See, I told you morbid thoughts dominate me, but we've marked today positively none-the-less. I need these milestones to be important, to be special, to keep me somewhat sane and get me through. Mostly, today, 24 weeks is important to us not because of the 'V' word attached to it, but because it will mean Zachary will be given recognition as a person should he die. If we don't get the life we hope for, then it is important to us that Zac will now be given the same certificates and rights to registration that his sister was entitled to.
Today we decided to buy the boys their new buggy. The baby pram we bought for Belle, that was then used by Alexander is still beautiful, but I'm unable to push it one handed, and we decided that would make the job of baby and toddler management harder. So a bank holiday weekend sale was also a persuasion for new pram purchases.
We went for the Mamas and Papas Sola, in blue. I was going to get a uni-sex colour, (you know, incase for baby number four!) but in the end I couldn't resist getting the blue for my little boys. Even though there is only going to be a two year gap between the boys, we decided that the cost of a decent (fussy Mummy!) double buggy couldn't be justified for the length of time it would probably be used. We don't walk great distances as a family, mostly around a park or a few shops, and Alexander is already wanting to be out of the buggy so much, and walking much of the time when we're out and so it seemed silly to invest in a double for the sake of what could be six months or so. Xander looked very comfortable and happy in the Sola today!

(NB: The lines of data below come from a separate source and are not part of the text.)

Lemma rank_Z2F (z : Z) : safe z -> rank (Z2F z) = z * 2 ^ 1074.
Proof. intros Hz. unfold rank. rewrite Prim2SF_Z2F by exact Hz. now apply Z2SF_rank. Qed.

Lemma isFinite_Z2F (z : Z) : safe z -> isFinite (Z2F z) = true.
Proof. intros Hz. unfold isFinite. rewrite Prim2SF_Z2F by exact Hz. now apply Z2SF_finite. Qed.

Lemma Z2F_0 : Z2F 0 = n0.
Proof. reflexivity. Qed.

Lemma Z2F_1 : Z2F 1 = n1.
Proof. reflexivity. Qed.

Lemma Z2F_add (a b : Z) :
  safe a -> safe b -> safe (a + b) -> (Z2F a + Z2F b)%float = Z2F (a + b).
Proof.
  intros Ha Hb Hab. apply Prim2SF_inj.
  rewrite add_spec, !Prim2SF_Z2F by assumption. now apply SFadd_Z2SF.
Qed.

Lemma Z2F_succ (k : Z) : safe k -> safe (k + 1) -> (Z2F k + n1)%js = Z2F (k + 1).
Proof.
  intros Hk Hk1. rewrite <- Z2F_1. apply Z2F_add; try assumption.
  unfold safe. cbn. lia.
Qed.

Lemma Z2F_leb (a b : Z) : safe a -> safe b -> (Z2F a <=? Z2F b)%float = (a <=? b).
Proof.
  intros Ha Hb.
  rewrite leb_rank, !rank_Z2F by auto using isFinite_not_NaN, isFinite_Z2F.
  destruct (Z.leb_spec a b), (Z.leb_spec (a * 2 ^ 1074) (b * 2 ^ 1074)); try reflexivity.
  all: assert (0 < 2 ^ 1074) by reflexivity; nia.
Qed.

Lemma Z2F_eqb (a b : Z) : safe a -> safe b -> (Z2F a =? Z2F b)%float = (a =? b).
Proof.
  intros Ha Hb.
  rewrite eqb_rank, !rank_Z2F by auto using isFinite_not_NaN, isFinite_Z2F.
  destruct (Z.eqb_spec a b), (Z.eqb_spec (a * 2 ^ 1074) (b * 2 ^ 1074)); try reflexivity.
  all: assert (0 < 2 ^ 1074) by reflexivity; nia.
Qed.
(** The run of a daily submission, tier by tier. *)
Lemma submitBooking_daily_run host bookingData formData w :
  bookingType formData = daily ->
  let remote := remote_succeeds host "bookings" (bookingPayload (supabasePayload bookingData formData)) in
  let relayed := relay_succeeds host (commonPayload host bookingData formData) in
  let saved := local_succeeds host w in
  let tiers :=
    Call remote_daily ::
    remote_events host "bookings" "Supabase Error: "
      (bookingPayload (supabasePayload bookingData formData)) ++
    (if remote then []
     else Call relay :: Fetch google_form_url (commonPayload host bookingData formData) ::
          (if relayed then []
           else Call local ::
                local_events host (commonPayload host bookingData formData) w)) in
  let w' := snd (submitBooking host (Some bookingData) formData w) in
  trace w' =
    trace w ++ tiers ++
    (if remote || relayed || saved then [] else [Alert support_directive]) /\
  pendingBookings w' =
    (if remote || relayed then pendingBookings w
     else local_item host (commonPayload host bookingData formData) w) /\
  currentStep w' = (if remote || relayed || saved then thank_you else currentStep w) /\
  errors w' = errors w /\
  isSubmitting w' = false.
Proof.
  intros Hdaily. cbv zeta.
  unfold submitBooking, submitBooking_body, submitBooking_try. rewrite Hdaily.
  unfold mbind, IO_bind, setIsSubmitting. adapters_run.
  destruct (remote_succeeds host "bookings" _) eqn:Hremote; simpl.
  { io_run. rewrite <- ?app_assoc, ?app_nil_r. done. }
  unfold mbind, IO_bind. adapters_run.
  destruct (relay_succeeds host _) eqn:Hrelay; simpl.
  { io_run. by rewrite <- !app_assoc. }
  adapters_run. unfold local_succeeds, local_events, local_item, with_item. simpl.
  destruct (stored (pendingBookings w)) as [bookings|]; simpl.
  - destruct (setItem_throws host); io_run; by rewrite <- !app_assoc.
  - io_run. by rewrite <- !app_assoc.
Qed.

(** The run of a weekly submission, tier by tier. *)
Lemma submitBooking_weekly_run host bookingData formData w :
  bookingType formData = weekly ->
  let remote :=
    remote_succeeds host "weekly_bookings" (weeklyPayload bookingData formData) in
  let saved := local_succeeds host w in
  let tiers :=
    Call remote_weekly ::
    remote_events host "weekly_bookings" "Weekly Booking Supabase Error: "
      (weeklyPayload bookingData formData) ++
    (if remote then []
     else Call local ::
          local_events host (weeklyLocalPayload host bookingData formData) w) in
  let w' := snd (submitBooking host (Some bookingData) formData w) in
  trace w' =
    trace w ++ tiers ++ (if remote || saved then [] else [Alert support_directive]) /\
  pendingBookings w' =
    (if remote then pendingBookings w
     else local_item host (weeklyLocalPayload host bookingData formData) w) /\
  currentStep w' = (if remote || saved then thank_you else currentStep w) /\
  errors w' = errors w /\
  isSubmitting w' = false.
Proof.
  intros Hweekly. cbv zeta.
  unfold submitBooking, submitBooking_body, submitBooking_try. rewrite Hweekly.
  unfold mbind, IO_bind, setIsSubmitting. adapters_run.
  destruct (remote_succeeds host "weekly_bookings" _) eqn:Hremote; simpl.
  { io_run. rewrite <- ?app_assoc, ?app_nil_r. done. }
  adapters_run. unfold local_succeeds, local_events, local_item, with_item. simpl.
  destruct (stored (pendingBookings w)) as [bookings|]; simpl.
  - destruct (setItem_throws host); io_run; by rewrite <- !app_assoc.
  - io_run. by rewrite <- !app_assoc.
Qed.
Lemma length_setAt {A} (x : A) : forall l i,
  List.length (setAt i x l) = List.length l.
Proof.
  induction l as [|y l IH]; intros [|i]; cbn [setAt List.length]; auto.
Qed.

Lemma nth_error_setAt_same {A} (x : A) : forall l i,
  i < List.length l -> nth_error (setAt i x l) i = Some x.
Proof.
  induction l as [|y l IH]; intros [|i] H; cbn [List.length] in H;
    cbn [setAt nth_error]; try lia; [reflexivity|].
  apply IH. lia.
Qed.

Lemma nth_error_setAt_other {A} (x : A) : forall l i j,
  i <> j -> nth_error (setAt i x l) j = nth_error l j.
Proof.
  induction l as [|y l IH]; intros [|i] [|j] H; cbn [setAt nth_error];
    try reflexivity; try congruence.
  apply IH. congruence.
Qed.

Lemma foldi_from_indexed {A B} (P : B -> Prop) (f : B -> A -> nat -> B) :
  forall l k s,
    (forall s x j, nth_error l j = Some x -> P s -> P (f s x (k + j))) ->
    P s -> P (foldi_from k f l s).
Proof.
  induction l as [|a l IH]; intros k s H Hs; cbn [foldi_from]; [exact Hs|].
  apply IH.
  - intros s' x j Hj Hs'. replace (S k + j) with (k + S j) by lia.
    now apply H.
  - specialize (H s a 0 eq_refl Hs). now rewrite Nat.add_0_r in H.
Qed.

Lemma addRow_eq n si lbl keyCol m r ri :
  addRow n si lbl keyCol m r ri
  = if blankKey keyCol r then m
    else setProp m (keyOf keyCol r)
           (extended match getKey m (keyOf keyCol r) with
                     | Some rec => rec
                     | None => fresh n (keyOf keyCol r)
                     end
                     (mkOccurrence si lbl r ri)).
Proof.
  unfold addRow, blankKey, keyOf. cbv zeta.
  destruct (isNullish _ || str_eqb _ []); [reflexivity|].
  destruct (hasKey m _) eqn:E.
  - destruct (hasKey_getKey _ _ E) as [rec ->]. reflexivity.
  - rewrite (hasKey_false _ _ E), getKey_setProp_same, setProp_twice.
    reflexivity.
Qed.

Instead we're going to invest in babywearing slings, which I'm really looking foward to. I already have the Close Caboo carrier for the newborn days and planning on buying a beautiful R+R structured carrier when Zac is a bit older. Whenever Xander wants or needs to use the buggy I (or Jon) plan to babywear Zac, and will get a buggy board too for Xander those inbetween times. All else fails and I struggle with this plan then we'll look at possible second hand double to tide us over those few months or take the two buggies out with us if we know we're in for a long day for both boys.
So today was 24 weeks. The next milestone I'm aiming for is 28 weeks, just like last time. 28 weeks will be marked with our special 4D scan and meeting Zachary properly in the womb. I can't wait to see how alike or not he is to his big brother and sister. 28 weeks also marks the start of the enormously scary third trimester, the trimester our daughter died. The trimester that no longer feels like the home stretch but a ticking time bomb waiting to go off and destroy our world once more in a moment. 28 weeks will mark a maximum of ten weeks to emotionally survive through, for Zac to stay safe through. Zachary's birthday is currently planned for 37 or 38 weeks pregnant, depending on my coping (or not) as we near.
After 28 weeks? The milestones get harder and more fraught; the milestone of Anabelle's death, and the only goals are not falling to pieces and keeping Zachary alive for his birthday.